The ax fell. Laetitia Avia, former LREM deputy, was sentenced Wednesday in Paris to six months suspended imprisonment and two years of ineligibility for the moral harassment of four parliamentary assistants. The ex-elected from Paris, 37, who became a lawyer again after her defeat in the legislative elections in 2022, was on the other hand released from the proceedings concerning three other former collaborators. It is “not demonstrated that there was an organizational, managerial, structurally harassing practice on the part of Laetitia Avia”, considered the court. So he “examined everyone’s situation.”
The offense “was committed by Laetitia Avia with regard to several employees for several years when she was an elected representative of the Republic, on the occasion of the exercise of these functions and with regard to parliamentary collaborators, which accentuates the seriousness of his actions, “wrote the court in its judgment consulted by AFP.
Laetitia Avia was ordered to pay nearly 10,000 euros in damages and 6,500 euros in legal costs. His lawyer, Me Basile Ader, said he “obviously” appealed, saying he was “confident” about the outcome of this second trial.
“The fact that the court did not retain a system of harassment but that it sorted out the employees who complained will allow us to apprehend the case before the Court of Appeal in a transparent manner with regard to the accusation,” he said.
The counsel for several civil parties, Me Maud Sobel, on the contrary considered that “the clarity and seriousness of the facts, as well as Laetitia Avia’s position at the hearing, foreshadowed the sentencing decision”.
During the trial, the seven former employees, who did not all file complaints, testified at length, describing the “verbal violence” and “aggressiveness” of their boss, sometimes via remarks and nicknames about their origins.

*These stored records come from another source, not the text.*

Section events.
  Context `{BincodeLaws Command} `{BincodeLaws SnapshotPayload} (nodes : N) (booted : nat).
  Abbreviation V0 := (range_incl 1 nodes).
  Abbreviation idle := (idle nodes booted).
  Abbreviation busy := (busy nodes booted).
  Abbreviation ok := (sim_ok nodes booted).
  Abbreviation settled := (settled nodes).

(** ** One operation of a raft node *)

(** [n'] is [n] with another raft node. *)
Record same_host (n n' : SimNode) : Prop := {
  sh_id : sn_id n' = sn_id n;
  sh_up : sn_up n' = sn_up n;
  sh_disk : sn_disk n' = sn_disk n;
  sh_applied : sn_applied n' = sn_applied n;
  sh_sm : sn_sm n' = sn_sm n;
}.

(** After an operation and before its output is drained. *)
Lemma after_op S h cs F i s n n' op r r' :
  idle S h cs F s → sim_nodes s !! i = Some n → sn_up n = true → sn_raft n = Some r →
  run_op op r = Some r' → batched op = true → wf_op op → by_moves payload_ok S r r' →
  same_host n n' → sn_raft n' = Some r' →
  ∃ S' h' cs' F', busy S' h' cs' F' i (loaded S' i (cs' (id_of i)) (F' (id_of i)))
    (set_sim_nodes (<[i := n']> (sim_nodes s)) s).
Proof.
  intros [[I1 I2 I3 I4 I5 I6 I7 I8] Hall] Hn Hup Hr Hrun Hb Hwf [_ (ms & Hms & Hmv)] [E1 E2 E3 E4 E5] Hr'.
  pose proof (Hall _ _ Hn) as [Hid Hset]. rewrite Hup in Hset.
  destruct Hset as (r0 & Hr0 & Hrid & Hc & Ho & Hd & Ha & Hsm). rewrite Hr in Hr0. injection Hr0 as <-.
  rewrite Ho in Hms. simpl in Hms. rewrite Hrid, Hc in Hmv.
  destruct (world_moves V0 payload_ok image_of (voters_nodup nodes) payload_static _ _ _ _ _ _ _ I1 Hmv)
    as (h' & L' & Hext & Hw').
  pose proof I1 as [_ Hns _]. pose proof Hw' as [Hok' Hns' _].
  pose proof (Hns (id_of i)) as Hni. pose proof (Hns' (id_of i)) as Hni'. rewrite !update_same in Hni'.
  destruct (delivered_loaded V0 (voters_nodup nodes) payload_ok h h' (id_of i) (cs (id_of i)) (F (id_of i)) L' r r' op)
    as [Hdisk Hcase]; [done..|].
  apply lookup_lt_Some in Hn as Hlt.
  exists (λ m, S m ∨ m ∈ ms), h', (update cs (id_of i) (core r')), (update F (id_of i) L').
  split_and!.
  - split; try done; simpl.
    + intros q m Hq Hm. left. by eapply I4.
    + intros t id Ht. destruct (I5 _ _ Ht) as [l Hl].
      destruct (ext_leaders _ _ Hext _ _ _ Hl) as (x & Hx & _). eauto.
    + intros j e Hj. destruct (I6 _ _ Hj) as (? & T & P & Hcp & HP). split; [done|].
      exists T, P. split; [by eapply committed_prefix_ext|done].
    + by rewrite length_insert.
    + intros id Hgt. rewrite !update_other by (unfold id_of; lia). by apply I8.
  - intros j nj Hj Hne. simpl in Hj. rewrite list_lookup_insert_ne in Hj by done.
    rewrite !update_other by (unfold id_of; lia). by apply Hall.
  - exists n'. simpl. rewrite list_lookup_insert_eq, !update_same by done. split; [done|].
    split; [congruence|]. split; [congruence|]. exists r'. split; [done|].
    split. { destruct (run_op_guarantee op r r') as [_ _ Hcfg _ _ _ _ _ _];
      [by destruct op|by eapply node_inv_ok; rewrite Hc|done..|]. unfold node_id in *. by rewrite Hcfg. }
    split; [done|]. split; [by rewrite E3, Hd|]. split; [rewrite Hms; apply Forall_forall; by right|].
    rewrite E4, E5, Ha, Hsm. destruct (o_snapshot _); [done|]. destruct Hcase as (Heq & ? & ?).
    split; [by f_equal|done].
Qed.

(** ** Handlers *)

Definition at_node (S : Message → Prop) h cs F (i : nat) (n : SimNode) (s : Sim) : Prop :=
  idle S h cs F s ∧ sim_nodes s !! i = Some n.

Lemma get_node_idle S h cs F i :
  triple (idle S h cs F) (get_node i) (λ n, at_node S h cs F i n).
Proof.
  intros s Hs. unfold get_node. rewrite (bind_ok _ _ s (sim_nodes s) s) by done. unfold index.
  destruct (sim_nodes s !! i) as [n|] eqn:Hn; [|done]. by split.
Qed.

Lemma node_index_triple P id : triple P (node_index id) (λ i s, id = id_of i ∧ P s).
Proof.
  unfold node_index. destruct (N.eqb_spec id 0); [by apply triple_panic|]. apply triple_ret'.
  intros s Hs. split; [|done]. unfold id_of. lia.
Qed.

Lemma at_node_calm S h cs F i n s s' :
  calm S s s' → at_node S h cs F i n s → at_node S h cs F i n s'.
Proof.
  intros Hc [Hi Hn]. split; [by eapply calm_idle|]. by rewrite (calm_nodes _ _ _ Hc).
Qed.

Lemma ok_quiet {A} (m : M A) : (∀ S, quietly S m) → triple ok m (λ _, ok).
Proof.
  intros Hm s (S & h & cs & F & Hi). specialize (Hm S s). destruct (m s) as [[a s']|]; [|done].
  exists S, h, cs, F. by eapply calm_idle.
Qed.

(** Run an operation, then drain it. *)
Lemma run_node_triple S h cs F i n n' op r r' :
  sn_up n = true → sn_raft n = Some r → run_op op r = Some r' → batched op = true →
  (history_ok V0 payload_ok h → wf_op op) → by_moves payload_ok S r r' → same_host n n' →
  sn_raft n' = Some r' →
  triple (at_node S h cs F i n) (put_node i n';; process_output i) (λ _, ok).
Proof.
  intros Hup Hr Hrun Hb Hwf Hmv Hh Hr' s [Hi Hn].
  assert (history_ok V0 payload_ok h) as Hok by (by destruct Hi as [[[? _ _]] _]).
  destruct (after_op _ _ _ _ _ _ _ _ _ _ _ Hi Hn Hup Hr Hrun Hb (Hwf Hok) Hmv Hh Hr')
    as (S' & h' & cs' & F' & Hbusy).
  rewrite (bind_ok _ _ s tt (set_sim_nodes (<[i := n']> (sim_nodes s)) s)) by done.
  by apply (process_output_triple nodes booted S' h' F' i cs').
Qed.

(** What is known of a running node. *)
Lemma at_node_live S h cs F i n s :
  at_node S h cs F i n s → sn_up n = true →
  ∃ r, sn_raft n = Some r ∧ node_id r = id_of i
    ∧ node_inv V0 payload_ok image_of h (id_of i) (core r) (F (id_of i)).
Proof.
  intros [[[[_ Hns _] _ _ _ _ _ _ _] Hall] Hn] Hup. destruct (Hall _ _ Hn) as [_ Hset].
  rewrite Hup in Hset. destruct Hset as (r & Hr & Hid & Hc & _). exists r. rewrite Hc. done.
Qed.

Lemma on_node_tick_triple id : triple ok (on_node_tick id) (λ _, ok).
Proof.
  apply triple_exists. intros S. apply triple_exists. intros h. apply triple_exists. intros cs.
  apply triple_exists. intros F. unfold on_node_tick.
  eapply triple_bind; [apply node_index_triple|]. intros i. apply triple_pure. intros ->.
  eapply triple_bind; [apply get_node_idle|]. intros n.
  eapply triple_bind; [|intros ?; apply ok_quiet; intros S'; quiet].
  destruct (sn_up n) eqn:Hup.
  - eapply triple_assume; [intros s Hs; exact (at_node_live _ _ _ _ _ _ _ Hs Hup)|].
    intros (r & Hr & Hid & Hn).
    eapply triple_bind; [by apply triple_unwrap|]. intros r1. apply triple_pure. intros ->.
    by eapply (run_node_triple _ _ _ _ _ _ _ OpTick); [..|by apply tick_by| |].
  - apply triple_ret'. intros s [Hs _]. by exists S, h, cs, F.
Qed.

Lemma on_raft_msg_triple S h cs F m :
  S m → triple (idle S h cs F) (on_raft_msg m) (λ _, ok).
Proof.
  intros HSm. unfold on_raft_msg.
  assert (∀ f, triple (idle S h cs F) (bump f) (λ _, ok)) as Hdrop.
  { intros f s Hs. exists S, h, cs, F. by eapply calm_idle; [apply (quietly_bump S f s)|]. }
  eapply triple_bind; [apply (triple_quiet S); [apply quietly_gets|by intros; eapply calm_idle]|].
  intros blocked. destruct (decide _) as [_|_]; [apply Hdrop|].
  eapply triple_bind; [apply node_index_triple|]. intros i. apply triple_pure. intros Hto.
  eapply triple_bind; [apply get_node_idle|]. intros n.
  destruct (sn_up n) eqn:Hup; simpl; [|eapply triple_conseq; [apply Hdrop|by intros s []|done]].
  eapply triple_assume.
  { intros s Hs. pose proof (at_node_live _ _ _ _ _ _ _ Hs Hup) as Hl.
    destruct Hs as [[[[Hok _ HS] _ _ _ _ _ _ _] _] _]. exact (conj Hok (conj HS Hl)). }
  intros (Hok & HS & r & Hr & Hid & Hn).
  eapply triple_bind; [by apply triple_unwrap|]. intros r1. apply triple_pure. intros ->.
  destruct (step_total V0 payload_ok image_of (voters_nodup nodes) payload_static h (id_of i) r
    (F (id_of i)) S m Hok Hn Hid HS HSm) as [r' Hr']. rewrite Hr'.
  eapply (run_node_triple _ _ _ _ _ _ _ (OpStep m)); [done|done|done|done| | |done|done].
  - intros _. by eapply msg_inv_wf; [|apply HS].
  - eapply step_by; [done|done|by rewrite Hid|done].
Qed.

(** A change of a node's bookkeeping. *)
Lemma put_same_triple S h cs F i n n' :
  same_host n n' → sn_raft n' = sn_raft n →
  triple (at_node S h cs F i n) (put_node i n') (λ _, ok).
Proof.
  intros [E1 E2 E3 E4 E5] Er s [[[I1 I2 I3 I4 I5 I6 I7 I8] Hall] Hn]. simpl.
  exists S, h, cs, F. apply lookup_lt_Some in Hn as Hlt. split.
  - split; try done. simpl. by rewrite length_insert.
  - intros j nj Hj. simpl in Hj. destruct (decide (j = i)) as [->|Hne].
    + rewrite list_lookup_insert_eq in Hj by done. injection Hj as <-.
      destruct (Hall _ _ Hn) as [Hid Hset]. split; [congruence|].
      rewrite E2, Er, E3, E4, E5. done.
    + rewrite list_lookup_insert_ne in Hj by done. by apply Hall.
Qed.

Lemma get_node_again S h cs F i n :
  triple (at_node S h cs F i n) (get_node i) (λ n' s, n' = n ∧ at_node S h cs F i n s).
Proof. intros s Hs. rewrite (get_node_ok _ n) by apply Hs. done. Qed.

Lemma try_propose_triple S h cs F i n session seq cmd :
  sn_up n = true →
  triple (at_node S h cs F i n) (try_propose i session seq cmd) (λ _, ok).
Proof.
  intros Hup. unfold try_propose.
  eapply triple_bind; [apply get_node_again|]. intros n1. apply triple_pure. intros ->.
  eapply triple_assume; [intros s Hs; exact (at_node_live _ _ _ _ _ _ _ Hs Hup)|].
  intros (r & Hr & Hid & _).
  eapply triple_bind; [by apply triple_unwrap|]. intros r1. apply triple_pure. intros ->.
  destruct (propose (cmd_encode cmd) r) as [r' res] eqn:Hp.
  assert (by_moves payload_ok S r (propose (cmd_encode cmd) r).1) as Hmv.
  { apply propose_by. simpl. unfold cmd_decode, cmd_encode.
    rewrite deserialize_serialize. eauto. }
  destruct res as [idx|e].
  - apply triple_assoc. apply (triple_bind _ _ _ (λ _, ok)); [|by intros ?; apply triple_ret'].
    eapply (run_node_triple _ _ _ _ _ _ _ (OpPropose (cmd_encode cmd)) r r');
      [done|done|by simpl; rewrite Hp|done|done|by rewrite Hp in Hmv|done|done].
  - assert (r' = r) as ->.
    { unfold propose in Hp. destruct (decide _); [by injection Hp|]. by destruct (append_local _ _). }
    destruct e; (apply (triple_bind _ _ _ (λ _, ok)); [|by intros ?; apply triple_ret']);
      by apply put_same_triple.
Qed.

Lemma try_read_triple S h cs F i n node c op_ts key :
  sn_up n = true →
  triple (at_node S h cs F i n) (try_read i node c op_ts key) (λ _, ok).
Proof.
  intros Hup. unfold try_read.
  eapply triple_bind; [apply get_node_again|]. intros n1. apply triple_pure. intros ->.
  eapply triple_assume; [intros s Hs; exact (at_node_live _ _ _ _ _ _ _ Hs Hup)|].
  intros (r & Hr & Hid & _).
  eapply triple_bind; [by apply triple_unwrap|]. intros r1. apply triple_pure. intros ->.
  destruct (read_index (sn_next_read_id n) r) as [r' res] eqn:Hp.
  pose proof (read_index_by payload_ok S (sn_next_read_id n) r) as Hmv. rewrite Hp in Hmv.
  destruct res as [[]|e].
  - apply triple_assoc. apply (triple_bind _ _ _ (λ _, ok)); [|by intros ?; apply triple_ret'].
    eapply (run_node_triple _ _ _ _ _ _ _ (OpReadIndex (sn_next_read_id n)) r r');
      [done|done|by simpl; rewrite Hp|done|done|done|done|done].
  - assert (r' = r) as ->.
    { unfold read_index in Hp. destruct (decide _); [by injection Hp|].
      destruct (decide _); [by injection Hp|]. by destruct (decide _). }
    destruct e; (apply (triple_bind _ _ _ (λ _, ok)); [|by intros ?; apply triple_ret']);
      by apply put_same_triple.
Qed.

Lemma on_client_req_triple c node req : triple ok (on_client_req c node req) (λ _, ok).
Proof.
  apply triple_exists. intros S. apply triple_exists. intros h. apply triple_exists. intros cs.
  apply triple_exists. intros F. unfold on_client_req.
  eapply triple_bind; [apply node_index_triple|]. intros i. apply triple_pure. intros ->.
  eapply triple_bind; [apply get_node_idle|]. intros n.
  destruct (sn_up n) eqn:Hup; simpl.
  2: { apply triple_ret'. intros s [Hs _]. by exists S, h, cs, F. }
  eapply triple_bind.
  { apply (triple_quiet S); [apply get_client_quiet|by intros; eapply at_node_calm]. }
  intros cl. apply (triple_bind _ _ _ (λ _, ok)).
  - destruct req; [by apply try_propose_triple..|by apply try_read_triple].
  - intros [resp|]; [|by apply triple_ret']. apply ok_quiet. intros. apply send_client_resp_quiet.
Qed.

(** ** Crashes and restarts *)

Lemma crash_triple id : triple ok (crash id) (λ _, ok).
Proof.
  apply triple_exists. intros S. apply triple_exists. intros h. apply triple_exists. intros cs.
  apply triple_exists. intros F. unfold crash.
  eapply triple_bind; [apply node_index_triple|]. intros i. apply triple_pure. intros ->.
  eapply triple_bind; [apply get_node_idle|]. intros n.
  destruct (sn_up n) eqn:Hup; simpl.
  2: { apply triple_ret'. intros s [Hs _]. by exists S, h, cs, F. }
  eapply triple_bind.
  { apply (triple_quiet S); [apply quietly_bump|by intros; eapply at_node_calm]. }
  intros ?. apply (triple_bind _ _ _ (λ _, ok)); [|intros ?; apply ok_quiet; intros; quiet].
  intros s [Hi Hn]. pose proof (idle_busy _ _ _ _ _ _ _ _ _ Hi Hn) as Hb.
  destruct Hi as [[[_ Hns _] _ _ _ _ _ _ _] Hall]. destruct (Hall _ _ Hn) as [Hid Hset].
  rewrite Hup in Hset. destruct Hset as (r & Hr & _ & Hc & _ & Hd & _).
  pose proof (Hns (id_of i)) as Hni. rewrite <-Hc in Hni.
  pose proof (restart_core V0 image_of payload_ok (config_new 0 0) _ _ _ _ Hni) as Hrc.
  pose proof (restart_inv V0 payload_ok image_of h (id_of i) (core r) _ Hni) as Hri.
  simpl in Hri. rewrite <-Hrc, <-Hd in Hri. simpl.
  exists S, h, (update cs (id_of i) (core (node_new (config_new 0 0) V0 (sn_disk n)))), F.
  apply (busy_idle nodes booted S h _ F i). eapply busy_local; [exact Hb|exact Hri|].
  rewrite update_same. by split.
Qed.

The politician had denied outright, saying the charges represented “the complete opposite” of her values, citing the constraints of political life such as her workload in the National Assembly and castigating “lies”.
Mediapart had published in May 2020 the testimonies of five former parliamentary assistants.
The MP, an early LREM activist, then brought to Parliament a bill against online hate, largely censored the following month by the Constitutional Council. After several complaints, an investigation was opened in July 2020 and, two years later, the elected official was summoned to appear in court.